[Entries taken from a collection]
[Start of section]
(** A check is an acquisition that is never released. *)
Definition check_op (c : Z * Z * pystr) : slot_op := Acquire c.1.1 c.1.2 c.2.

Lemma rate_step_slot window s c : rate_step window s c = slot_step window s (check_op c).
Proof.
  destruct c as [[now limit] m]. unfold rate_step, slot_step, check_op. cbn [fst snd]. rewrite acquire_sliding.
  by destruct (sliding_window _ _ _ _ _ _) as [[[a b] c] z].
Qed.

(** The requests admitted in the window that ends at [t]. *)
Definition in_window (window t : Z) (admitted : list (pystr * Z)) : list (pystr * Z) :=
  filter (λ h, t - window < h.2 ≤ t) admitted.

Section Window.
Context (window bound : Z) (Hw : 0 < window) (Hb : 0 ≤ bound).

Definition windows_bounded (admitted : list (pystr * Z)) : Prop :=
  ∀ t, Z.of_nat (length (in_window window t admitted)) ≤ bound.

(** An interval that ends before the newest request was admitted has the older ones only; any other
    has requests that were all in the set when the newest was counted. *)
Lemma rate_step_window t0 s c :
  0 ≤ t0 → slots_inv window bound t0 s.1 s.2 → windows_bounded s.2 → t0 ≤ c.1.1 → c.1.2 ≤ bound → c.2 ∉ s.2.*1 →
  slots_inv window bound c.1.1 (rate_step window s c).1 (rate_step window s c).2 ∧
  windows_bounded (rate_step window s c).2.
Proof using Hw.
  intros H0 H Hs Ht Hl Hf. destruct s as [z held], c as [[now limit] m]. cbn [fst snd] in *.
  rewrite rate_step_slot. unfold check_op. cbn [fst snd].
  pose proof (acquire_inv window bound Hw t0 z held now limit m H ltac:(lia) Hl Hf) as Hi.
  split; [exact Hi|]. intros t. destruct (Z.le_gt_cases now t) as [Hle|Hgt].
  - etransitivity; [|exact (active_bound window bound now _ _ t Hi Hle)].
    apply Nat2Z.inj_le, filter_impl_length. cbn. lia.
  - etransitivity; [|apply (Hs t)]. unfold slot_step. cbn [fst snd].
    destruct (acquire _ _ _ _ _ _) as [g z'], (g =? 1); [|done]. cbn [snd]. unfold in_window at 1.
    rewrite filter_cons_False; [done|]. cbn. lia.
Qed.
[End of section]
▶ **Problem**: From the records above, repeat exactly the lines from the one with "filter (λ h, t" through the one with "admitted)) ≤ bound.", both included.

▶ **Task response**:
  filter (λ h, t - window < h.2 ≤ t) admitted.

Section Window.
Context (window bound : Z) (Hw : 0 < window) (Hb : 0 ≤ bound).

Definition windows_bounded (admitted : list (pystr * Z)) : Prop :=
  ∀ t, Z.of_nat (length (in_window window t admitted)) ≤ bound.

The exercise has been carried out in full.